Monsul further expects some of those products will be sold over the counter by the end of 2013, which would give the firm its first batch of sales. The clinical trials, at least at first, will be for over-the-counter products so Quorum can prove to consumers that the medicines work. But Monsul says he would consider seeking FDA approval for prescription drugs at some point, a more laborious process, if the initial products are successful.

While Quorum prepares for its clinic trials, Monsul has spent a considerable amount of time and money on preventive medicine in regard to patent protection. Quorum has one patent, and plans to submit paperwork for another one in the next few months. It also hired Frederick Boehm, an attorney who formerly ran the intellectual property-legal department at IBM, one of the more prolific patent producers in the world. Boehm, who had semi-retired in the region, is the vice president of patent and legal affairs at Quorum.
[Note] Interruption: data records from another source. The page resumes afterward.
(** * Scroll-velocity smoothing, capability gating and effect registration

    A shallow embedding of the site's motion scripts: the two revisions of the
    GSAP animation controller and the mobile override script.

    Number model.  JavaScript numbers are idealised as rationals ([Q]):
    scroll offsets, pointer coordinates, durations and tween targets are
    exact, and equalities between computed numbers are stated with [==]. *)

From Stdlib Require Import PrimFloat.
From Stdlib Require Import String Ascii List Bool Arith ZArith QArith Qabs Lia Lqa.
Import ListNotations.

Local Open Scope string_scope.
Local Open Scope list_scope.
Local Open Scope Q_scope.

(* ------------------------------------------------------------------ *)
(** ** Array helpers *)

(** [Array.prototype.reduce((a, b) => a + b, 0)]. *)
Definition sum (l : list Q) : Q := fold_left Qplus l 0.

(** The last [n] entries of a list, oldest first. *)
Definition lastn {A} (n : nat) (l : list A) : list A :=
  skipn (length l - n) l.

(** Arithmetic mean of a window. *)
Definition mean (l : list Q) : Q := sum l / inject_Z (Z.of_nat (length l)).

(* ------------------------------------------------------------------ *)
(** ** The velocity estimate (closure state of [scrollVelocityParallax]) *)

Module Velocity.

Record state := mk {
  lastScrollY : Q;
  scrollVelocity : Q;
  velocityHistory : list Q
}.

(** [let lastScrollY = window.scrollY; let scrollVelocity = 0;
     let velocityHistory = [];] *)
Definition init (scrollY : Q) : state :=
  {| lastScrollY := scrollY; scrollVelocity := 0; velocityHistory := [] |}.

(** [Math.abs(currentScrollY - lastScrollY)] *)
Definition instantVelocity (currentScrollY : Q) (s : state) : Q :=
  Qabs (currentScrollY - lastScrollY s).

(** [velocityHistory.push(v); if (velocityHistory.length > 5)
     velocityHistory.shift();] *)
Definition pushShift (h : list Q) (v : Q) : list Q :=
  let h' := h ++ [v] in
  if (5 <? length h')%nat then tl h' else h'.

(** The body shared by [updateVelocity] (first revision) and by the scroll
    listener of the second revision; [currentScrollY] is the value read
    from [window.scrollY]. *)
Definition sample (currentScrollY : Q) (s : state) : state :=
  let h := pushShift (velocityHistory s) (instantVelocity currentScrollY s) in
  {| lastScrollY := currentScrollY;
     scrollVelocity := sum h / inject_Z (Z.of_nat (length h));
     velocityHistory := h |}.

(** Feeding a sequence of scroll positions, one sample each. *)
Definition run (s : state) (ys : list Q) : state :=
  fold_left (fun s y => sample y s) ys s.

(** The absolute deltas between successive positions, starting from
    [last]. *)
Fixpoint deltas (last : Q) (ys : list Q) : list Q :=
  match ys with
  | [] => []
  | y :: r => Qabs (y - last) :: deltas y r
  end.

End Velocity.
The initial idea for Quorum, meanwhile, stems from Berkes' experience with patients who regularly returned to her office with the same problems: sinusitis and eczema, a skin condition. Like many other doctors, she mostly treated the conditions with topical creams and other medications — which worked, until it didn't.
“It was uninspiring to us and our patients,” says Berkes. “We had to go for innovation if we wanted a different result.”